Aile hekimliğinin gelişmiş ülkelerin birçoğunda ücretsiz ve donanımlı, geniş sağlık personeli kadrosuyla hizmet verdiğini belirten Güven, Portekiz'de 1500 kişiye bir aile hekimi düştüğünü, ülkemizde ise 4000 kişiye bir aile hekimi düştüğünü açıkladı. Güven, olması gerekenin ülkemiz koşulları göz önüne alındığında, 1000 kişiye bir aile hekimi verilmesi olduğunu belirtti.
'VERİLEN HİZMET AMACINA ULAŞMIYOR'
Aile hekimliğinin gündeme getiriliş nedenlerini “Enfeksiyon hastalıklarının kontrolü, hastalıkların yapısındaki değişiklikler ve ölüm nedenlerinin farklılaşması, uzmanlaşma eğiliminin artması, davranış bilimlerinin gelişmesiyle hastalıkların oluşumunda sosyal ve psikolojik faktörlerin de etkili olduğunun anlaşılması ve hastanede kalmanın yüksek maliyetlere neden olması” olarak sıralayan Güven, verilen hizmetin amacına ulaşmadığının görüldüğünü söyledi. Üstelik aile hekimlerine koruyucu hekimlik hizmetlerinin yapılması görevlerinin yanı sıra acil nöbeti, gebe yakalama, göçmenlere bakma gibi daha bir çok görevlerin yüklendiğini ve çalışamaz hale getirildiklerini belirten Güven, "hükümet sağlığı çökertti, şimdi de aile hekimlerini iyice çalışamaz hale getirerek, günah keçisi olarak ilan etmek istiyor" dedi.

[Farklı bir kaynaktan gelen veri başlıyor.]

(** * NiftyNet [niftynet/io/image_reader.py]: a shallow embedding

    The reader merges per-modality CSV manifests into one joint table,
    builds one multi-field record per row, and serves records by index
    (explicit, random or sequential) through a list of preprocessing
    layers.  Python objects are modelled as records, [dict]s as
    insertion-ordered association lists, exceptions as the [Raised]
    branch of [outcome], and mutation of [self], of the global random
    generator and of the log as explicit state passing in the monad [M].

    What the reader calls but does not define is kept abstract: image
    decoding ([get_data], [shape], [dtype]), the bodies of the layers,
    numpy's generator and [int] on strings are total functions of the
    classes [Carriers] and [Externals]; an exception raised inside one
    of them would pass through the reader unchanged and is not
    modelled.

    A CSV file is given by what [read_csv] parses from it
    ([csv_content]): a file it rejects, or lines of a subject id and a
    path, with the ids as integers when it types the column [int64]
    (so that [01] and [1] are one id) and as strings when it types it
    [object].  Lines without their two fields, ids outside [int64] and
    id columns of another type (floats, booleans, missing values) are
    not modelled.  Of pandas the reader uses [read_csv], which rejects
    two columns of the same name, and the inner join on the first
    column, which refuses to join an integer column with one of
    strings; the order of the rows of a join with repeated keys is not
    relied on.  Log messages are abbreviated. *)

From Stdlib Require Import ZArith List String Bool Lia SpecFloat.
From Stdlib Require Import DecimalString DecimalZ.
Import ListNotations.
Local Open Scope string_scope.
Local Open Scope list_scope.
Local Open Scope Z_scope.

(** ** Python values, exceptions and dictionaries *)

Inductive exc : Type :=
| ValueError | TypeError | OverflowError | IOError
| RuntimeError | AttributeError | KeyError | IndexError.

Inductive outcome (A : Type) : Type :=
| Returned (a : A)
| Raised (e : exc).
Arguments Returned {A} a.
Arguments Raised {A} e.

(** The values an [idx] argument can take: [None], an integer, a float
    (IEEE binary64, as [spec_float]), a string, or any other object
    that defines none of [__int__], [__index__], [__trunc__]. *)
Inductive pyval : Type :=
| PyNone
| PyInt (z : Z)
| PyFloat (f : spec_float)
| PyStr (s : string)
| PyObject.

Definition is_None (v : pyval) : bool :=
  match v with PyNone => true | _ => false end.

(** [int(f)] for a float: truncation towards zero; [nan] raises
    [ValueError], an infinity raises [OverflowError]. *)
Definition int_of_float (f : spec_float) : outcome Z :=
  match f with
  | S754_zero _ => Returned 0
  | S754_infinity _ => Raised OverflowError
  | S754_nan => Raised ValueError
  | S754_finite s m e =>
      let v := if 0 <=? e then Z.pos m * 2 ^ e else Z.pos m / 2 ^ (- e) in
      Returned (if s then - v else v)
  end.

(** Python [dict]: keys are unique and keep their insertion order. *)
Definition dict (V : Type) : Type := list (string * V).

Fixpoint dict_get {V} (d : dict V) (k : string) : option V :=
  match d with
  | [] => None
  | (k', v) :: d' => if String.eqb k' k then Some v else dict_get d' k
  end.
Lemma evaluate_network_to_compute_outputs_stable std_sort fn fuel k s :
  (∀ s', evaluate_network_to_compute_outputs std_sort fn fuel s
         ≠ OutOfFuel s') →
  evaluate_network_to_compute_outputs std_sort fn (fuel + k) s
  = evaluate_network_to_compute_outputs std_sort fn fuel s.
Proof.
  unfold evaluate_network_to_compute_outputs. intros H.
  rewrite compute_max_depth_per_node_stable.
  - destruct (compute_max_depth_per_node (network fn) fuel); [|done..].
    by apply scheduler_loop_stable.
  - intros Heq. rewrite Heq in H. by specialize (H s).
Qed.

Lemma called_nodes_bind_quiet {A B} (c : Eval A) (k : A → Eval B) s :
  (∀ a, quiet (k a)) →
  called_nodes (state_of (bind c k s)) = called_nodes (state_of (c s)).
Proof.
  intros Hk. unfold bind. destruct (c s) as [a s1|s1|s1]; [|done..].
  specialize (Hk a s1). simpl.
  destruct (k a s1); [| |done]; by destruct Hk as [? _].
Qed.

Section whole_run.
Variable std_sort : (nat → nat → bool) → list nat → list nat.
Hypothesis Hsort : ∀ lt l, std_sort lt l ≡ₚ l.
Variable fn : MF_EvaluateNetwork.
Variable rank : nat → nat.
Hypothesis Hwf : network_wf fn rank.
Local Abbreviation net := (network fn).
Implicit Types s : EvalState.

Lemma quiet_copy_inputs_from params i inputs :
  quiet (copy_inputs_from fn params i inputs).
Proof.
  revert i. induction inputs as [|t inputs IH]; intros i; simpl.
  - apply quiet_ret.
  - apply quiet_bind; [|intros _; apply IH].
    unfold readonly_single_input, readonly_vector_input.
    destruct (is_single _); destruct (params !! i) as [[]|]; solve_quiet.
Qed.

Lemma quiet_copy_output params i socket : quiet (copy_output fn params i socket).
Proof.
  unfold copy_output, uninitialized_single_output, vector_output.
  apply quiet_bind; [auto with quiet|]. intros m.
  destruct (is_single _).
  - apply quiet_bind; [auto with quiet|]. intros v.
    apply quiet_bind; [destruct (params !! _) as [[]|]; solve_quiet|].
    intros d. destruct v; solve_quiet.
  - apply quiet_bind; [auto with quiet|]. intros v.
    apply quiet_bind; [destruct (params !! _) as [[]|]; solve_quiet|].
    intros d. destruct v; solve_quiet.
Qed.

Lemma quiet_copy_outputs_from outputs : ∀ params i,
  quiet (copy_outputs_from fn params i outputs).
Proof.
  induction outputs as [|t outputs IH]; intros params i; simpl.
  - apply quiet_ret.
  - apply quiet_bind; [apply quiet_copy_output|]. intros p. apply IH.
Qed.

(** With enough fuel the scheduler ends: normally, with the invariant and
    every requested socket resolved, or in the failed contract check that
    follows a moved buffer. *)
Lemma scheduler_run args mask s0 :
  boundary_inv fn args mask s0 →
  ∃ fuel0 o,
    (∀ fuel, fuel0 ≤ fuel →
       evaluate_network_to_compute_outputs std_sort fn fuel s0 = o) ∧
    match o with
    | Ok _ s' =>
        boundary_inv fn args mask s' ∧
        (∀ node, node ∈ called_nodes s0 → node ∈ called_nodes s') ∧
        ∀ socket, socket ∈ m_outputs fn → item_resolved fn s' socket
    | AssertFail s' => failed_run fn s'
    | OutOfFuel _ => False
    end.
Proof using Hwf Hsort.
  intros Hb.
  destruct (depth_worklist_ends net rank (wf_acyclic fn rank Hwf))
    as (kd & depths & Hd & _).
  set (l := reverse (m_outputs fn)).
  set (limit := S (max_list ((λ t, rank (origin_node net t)) <$> l))).
  destruct (resolve_inputs std_sort fn rank Hwf depths args mask (λ _, True)
              (λ socket below s _ Hb0 _ Hp,
                 resolve std_sort Hsort fn rank Hwf depths args mask
                   (S (item_rank fn rank socket)) socket below s
                   (Nat.lt_succ_diag_r _) Hb0 Hp)
              limit l [] s0 Hb)
    as [(s' & [k Hk] & Hb' & Hg & Hr)|(s' & [k Hk] & Hf)].
  { apply Forall_forall. intros t Ht.
    assert (t ∈ m_outputs fn) as Ht' by (by apply elem_of_reverse).
    destruct (wf_m_output fn rank Hwf t Ht') as (Hlt & Hin & Hdummy).
    split_and!; try done.
    - split; [done|]. rewrite Hin.
      by apply (unfinished_of_dummy fn args mask s0 t (proj1 Hb)).
    - unfold limit. apply Nat.lt_succ_r. apply max_list_elem_of_le.
      apply list_elem_of_fmap. by exists t.
    - by left. }
  - exists (Nat.max kd k), (Ok tt s'). split.
    + intros fuel Hle. unfold evaluate_network_to_compute_outputs.
      rewrite Hd by lia. fold l. rewrite <- (app_nil_r l).
      replace fuel with (k + (fuel - k)) by lia.
      rewrite Hk. apply scheduler_loop_nil.
    + split; [done|]. split; [apply Hg|].
      intros socket Hs. rewrite Forall_forall in Hr. apply Hr.
      by apply elem_of_reverse.
  - exists (Nat.max kd k), (AssertFail s'). split; [|done].
    intros fuel Hle. unfold evaluate_network_to_compute_outputs.
    rewrite Hd by lia. fold l. rewrite <- (app_nil_r l).
    replace fuel with (k + (fuel - k)) by lia. apply Hk.
Qed.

KIRSAL KESİM İÇİN CİDDİ TEHDİT
Sağlık İstatistikleri Yıllığı 2013’e göre bile 3621 kişiye bir aile hekimi düştüğünü ancak bugünkü uygulamada 4000 kişiye bir aile hekimi verildiğini hatırlatan Güven, özellikle kırsal kesimlerde nüfus yoğunluğunun düşük olması nedeniyle sağlık birimlerinin oluşturulmamasının yöre halkı için ciddi tehdit oluşturduğuna vurgu yaptı. Güven, “En fazla 1000 kişiye bir aile hekimi ve sağlık ekibi olarak da en az bir hemşire, bir ebe, bir tıbbi sekreter gerekiyorsa laborant desteği de devlet tarafından verilecek şekilde yeni bir düzenleme yapılması planlanmakta mıdı? Nüfusu az da olsa köy ve beldelerde acil destek eğitimi almış hemşire ya da ebe bulunan sağlık birimleri oluşturulması planlanmış mıdır'” diye sordu.